Peningkatan kualitas anggota Dewan Perwakilan Rakyat Republik Indonesia (DPR RI) dapat dilakukan melalui pembenahan tata kelola internal partai politik (parpol) yang menerapkan asas “good governance” atau tata kelola kelembagaan yang baik, kata pengamat politik.Ini jadi tidak sederhana, apalagi tren ke depan sudah telanjur mengalami korosi terus-menerus
“Pengelolaan itu gampang, pakemnya adalah good governance dalam pengelolaan partai politik,” kata pengamat politik CSIS J Kristiadi dalam sebuah acara diskusi virtual yang diikuti, di Jakarta, Senin.

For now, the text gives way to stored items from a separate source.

(* ===== verification/Batch.v ===== *)
(** * The batch tools of the load tests

    test/batch-create and test/batch-delete: the first creates numbered [Milvus]
    resources, a hundred to a namespace, the second deletes every resource with
    their label.  Both are programs over calls of their own ([Acts]). *)
From S2P Require Import Prelude KubeTypes ApiTypes Values Effects Acts Alpha Probes.

Local Open Scope string_scope.
Local Open Scope list_scope.
Local Open Scope Z_scope.

(** The calls that build a client, and those of the client. *)
Inductive bcall : Type -> Type :=
  | GetConfig : bcall unit
  | BuildScheme : bcall unit
  | NewClient : bcall unit
  | CreateResource (m : Milvus) : bcall unit
  | DeleteAllOf (labels : gmap string string) : bcall unit.

Notation batch := (act bcall err).

Definition getClient : batch unit :=
  onError (EWrap "failed to get config") (must GetConfig) ;;
  onError (EWrap "failed to build scheme") (must BuildScheme) ;;
  onError (EWrap "failed to create client") (must NewClient).

Definition nodeSelector : gmap string string := {["node-role/default" := "true"]}.

Definition usageLabels : gmap string string := {["usage" := "batch-test"]}.

Definition probeDelays : json := JObj [("initialDelaySeconds", JNum 5); ("failureThreshold", JNum 11)].

Definition batchConf : Values := Some [
  ("log", JObj [("level", JStr "info")]);
  ("minio", JObj [("port", JNum 443); ("bucketName", JStr "gcp-zilliz-infra-test"); ("useSSL", JBool true);
                  ("useIAM", JBool true); ("cloudProvider", JStr "gcp")])].

Definition batchEtcdValues : Values := Some [
  ("nodeSelector", JObj [("node-role/default", JStr "true")]);
  ("resources", JObj [("requests", JObj [("cpu", JStr "0.58"); ("memory", JStr "2Gi")])]);
  ("replicaCount", JNum 1); ("readinessProbe", probeDelays); ("livenessProbe", probeDelays)].

Definition withNodeSelector (s : gmap string string) : ComponentSpec :=
  mkComponentSpec false ∅ ∅ "" "" [] None None [] [] "" s None [] [] None None [] None "" "" false "" None None None.

Definition withResources (r : ResourceRequirements) : ComponentSpec :=
  mkComponentSpec false ∅ ∅ "" "" [] None None [] [] "" ∅ None [] [] (Some r) None [] None "" "" false "" None None None.

Definition batchStandalone : ServiceComponent :=
  mkServiceComponent
    (mkComponent (withResources (mkRes ∅ {["cpu" := "0.01"; "memory" := "100Mi"]})) (Some 0) None [] [])
    "" None 0 0 ∅ ∅ None.

Definition batchDep : MilvusDependencies :=
  mkDep (mkEtcd None false (Some (mkInCluster batchEtcdValues "" DeletionPolicyDelete true)))
    (dep_MsgStreamType zeroDep) (dep_Pulsar zeroDep) (dep_Kafka zeroDep) (dep_WoodPecker zeroDep) (dep_RocksMQ zeroDep)
    (dep_NatsMQ zeroDep) (mkStorage StorageTypeS3 "" "storage.googleapis.com" None true None) (dep_Tei zeroDep)
    (dep_CustomMsgStream zeroDep).

Definition batchCom : MilvusComponents :=
  mkCom (withNodeSelector nodeSelector) (com_TargetPortType zeroCom) ImageUpdateModeUnset None false "" ∅ "" "" false None
    RollingModeNotSet false "" false None None None None None None None None None None None (Some batchStandalone) None.

Definition minimumMilvus (namespace name : string) : Milvus :=
  mkMilvus (mkMeta name namespace usageLabels ∅ 0 "" "" [] None [])
    (mkSpec MilvusModeStandalone batchCom batchDep batchConf None) zeroStatus.

Definition baseName : string := "batch-".
Definition baseNamespace : string := "batch-test-".

(** Go divides towards zero. *)
Definition numbered (i : Z) : Milvus := minimumMilvus (baseNamespace +:+ Itoa (Z.quot i 100)) (baseName +:+ Itoa i).

Fixpoint createAll (l : list Z) : batch unit :=
  match l with
  | [] => mret tt
  | i :: l' => onError (EWrap "create milvus error") (must (CreateResource (numbered i))) ;; createAll l'
  end.

(** [for i := begin; i < end; i++]. *)
Definition batch_create (begin end_ : Z) : batch unit :=
  onError (EWrap "getClient error") getClient ;; createAll (seqZ begin (end_ - begin)).

Definition batch_delete : batch unit :=
  onError (EWrap "getClient error") getClient ;;
  onError (EWrap "delete milvus error") (must (DeleteAllOf usageLabels)).

(** [main] panics with the error of [run]. *)
Definition batch_main (run : batch unit) {S} (h : answers_of bcall err S) (s : S) : bool :=
  match fst (act_run h run s) with Returned _ => true | _ => false end.

(** ** What is created *)

(** The resources a run created, in order. *)
Definition created (calls : list (made bcall)) : list Milvus :=
  omap (fun c => match c with Made (CreateResource m) true => Some m | _ => None end) calls.

Lemma created_app a b : created (a ++ b) = created a ++ created b.
Proof. apply omap_app. Qed.

Lemma createAll_runs {S} (h : answers_of bcall err S) : forall l s,
  exists k, created (act_calls h (createAll l) s) = numbered <$> take k l /\
    ((exists s', act_run h (createAll l) s = (Returned tt, s')) <-> (length l <= k)%nat).
Proof.
  induction l as [|i l IH]; intros s.
  - exists 0%nat. split; [done|]. simpl. split; [lia|]. by exists s.
  - cbn [createAll]. rewrite act_calls_bind, act_run_bind, act_run_onError, act_calls_onError, act_run_must, created_app.
    cbn [act_calls must]. destruct (h unit (CreateResource (numbered i)) s) as [[x|[]] s1].
    + exists 0%nat. simpl. split; [done|]. split; [by intros [? [=]]|lia].
    + destruct (IH s1) as (k & Hc & Hk). exists (Datatypes.S k). cbn [created omap list_omap app take fmap list_fmap length].
      split; [by rewrite Hc|]. rewrite <- Nat.succ_le_mono. exact Hk.
Qed.

Lemma itoa_inj p i j : p +:+ Itoa i = p +:+ Itoa j -> i = j.
Proof. intros H%app_cancel_l. by apply (inj pretty) in H. Qed.

Lemma filter_fmap_length {A B} (f : A -> B) (P : B -> Prop) `{forall x, Decision (P x)} (l : list A) :
  length (filter P (f <$> l)) = length (filter (fun x => P (f x)) l).
Proof. induction l as [|x l IH]; [done|]. rewrite fmap_cons, !filter_cons. case_decide; simpl; by rewrite IH. Qed.

(** A namespace has room for a hundred numbers. *)
Lemma namespace_block (l : list Z) ns : NoDup l -> Forall (fun i => 0 <= i) l ->
  (length (filter (fun m => mi_Namespace m = ns) (numbered <$> l)) <= 100)%nat.
Proof.
  intros Hnd Hl. rewrite filter_fmap_length.
  set (F := filter _ l). assert (forall i, i ∈ F -> 0 <= i /\ baseNamespace +:+ Itoa (Z.quot i 100) = ns) as HF.
  { intros i [Hn Hi]%list_elem_of_filter. rewrite Forall_forall in Hl. by split; [apply Hl|]. }
  destruct F as [|i0 F'] eqn:EF; [simpl; lia|]. rewrite <- EF in *.
  destruct (HF i0) as [_ H0]. { rewrite EF. by left. }
  assert (F ⊆+ seqZ (100 * Z.quot i0 100) 100) as Hsub.
  { apply NoDup_submseteq; [by apply NoDup_filter|]. intros i Hi. destruct (HF i Hi) as [Hpos Hns].
    rewrite <- H0 in Hns. apply itoa_inj in Hns. rewrite elem_of_seqZ, <- Hns, Z.quot_div_nonneg by lia.
    pose proof (Z.div_mod i 100). pose proof (Z.mod_pos_bound i 100). lia. }
  apply submseteq_length in Hsub. by rewrite length_seqZ in Hsub.
Qed.

(** A run of batch-create, whatever calls fail, creates the resources of an
    initial part of the range, in order, under distinct names and with the label
    that batch-delete selects; it is the whole range exactly when the run ends
    without error; from a nonnegative begin on no namespace gets more than a
    hundred. *)
Theorem batch_created {S} (h : answers_of bcall err S) begin end_ s s1 :
  act_run h getClient s = (Returned tt, s1) ->
  let calls := act_calls h (batch_create begin end_) s in
  exists k, created calls = numbered <$> take k (seqZ begin (end_ - begin)) /\
    (batch_main (batch_create begin end_) h s = true <-> (length (seqZ begin (end_ - begin)) <= k)%nat) /\
    NoDup (mi_Name <$> created calls) /\ Forall (fun m => usageLabels ⊆ om_Labels (mi_Meta m)) (created calls) /\
    (0 <= begin -> forall ns, (length (filter (fun m => mi_Namespace m = ns) (created calls)) <= 100)%nat).
Proof.
  intros Hc. set (l := seqZ begin (end_ - begin)). destruct (createAll_runs h l s1) as (k & Hl & Hk).
  cbv zeta. exists k. unfold batch_main, batch_create. fold l.
  rewrite act_calls_bind, act_run_bind, act_run_onError, act_calls_onError, Hc, created_app, Hl.
  assert (created (act_calls h getClient s) = []) as ->.
  { unfold getClient. clear. simpl. repeat (match goal with |- context [h ?b ?q ?t] => destruct (h b q t) as [[?|?] ?] end; simpl); done. }
  assert (NoDup (take k l)) as Hnd by (eapply sublist_NoDup; [apply NoDup_seqZ|apply sublist_take]).
  cbn [app]. split_and!; [done| | | |].
  - rewrite <- Hk. destruct (act_run h (createAll l) s1) as [[[]|x|] s2]; simpl; [by split; [eexists|]|by split; [|intros [? [=]]]..].
  - rewrite <- list_fmap_compose. apply NoDup_fmap_2_strong.
    + intros i j _ _. apply itoa_inj.
    + done.
  - apply Forall_fmap, Forall_true. intros i. simpl. reflexivity.
  - intros Hb ns. apply namespace_block; [done|]. apply Forall_take, Forall_forall. intros i. unfold l. rewrite elem_of_seqZ. lia.
Qed.

(** A server on which every call succeeds: what it was asked to create. *)
Definition allDone : answers_of bcall err (list Milvus) :=
  fun B q s =>
    match q in bcall B' return (err + B') * list Milvus with
    | CreateResource m => (inr tt, s ++ [m])
    | DeleteAllOf labels => (inr tt, filter (fun m => ~ labels ⊆ om_Labels (mi_Meta m)) s)
    | _ => (inr tt, s)
    end.

Lemma batch_created_witness :
  exists k, created (act_calls allDone (batch_create 98 102) []) = numbered <$> take k [98; 99; 100; 101] /\
    NoDup (mi_Name <$> created (act_calls allDone (batch_create 98 102) [])).
Proof.
  destruct (batch_created allDone 98 102 [] [] eq_refl) as (k & Hk & _ & Hn & _). exists k. split; [exact Hk|exact Hn].
Defined.

(** Deleting removes what was created. *)
Example batch_deleted :
  snd (act_run allDone batch_delete (snd (act_run allDone (batch_create 98 102) []))) = [].
Proof. vm_compute. reflexivity. Qed.

Example batch_namespaces :
  mi_Namespace <$> snd (act_run allDone (batch_create 98 102) []) =
    ["batch-test-0"; "batch-test-0"; "batch-test-1"; "batch-test-1"].
Proof. vm_compute. reflexivity. Qed.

J Kristiadi berpendapat peningkatan kualitas DPR RI termasuk para anggota dewan sebagai bagian dari institusi politik di Tanah Air harus dilakukan mengakar sampai ke internal partai politik.
Pasalnya, partai politik merupakan institusi yang menjadi ruang seleksi para calon anggota dewan yang nantinya mewakili kepentingan dan kehendak rakyat, kata Kristiadi.
Oleh karena itu, katanya lagi, asas tata kelola kelembagaan yang baik atau “good governance” harus menjadi pakem dalam pengelolaan internal partai politik.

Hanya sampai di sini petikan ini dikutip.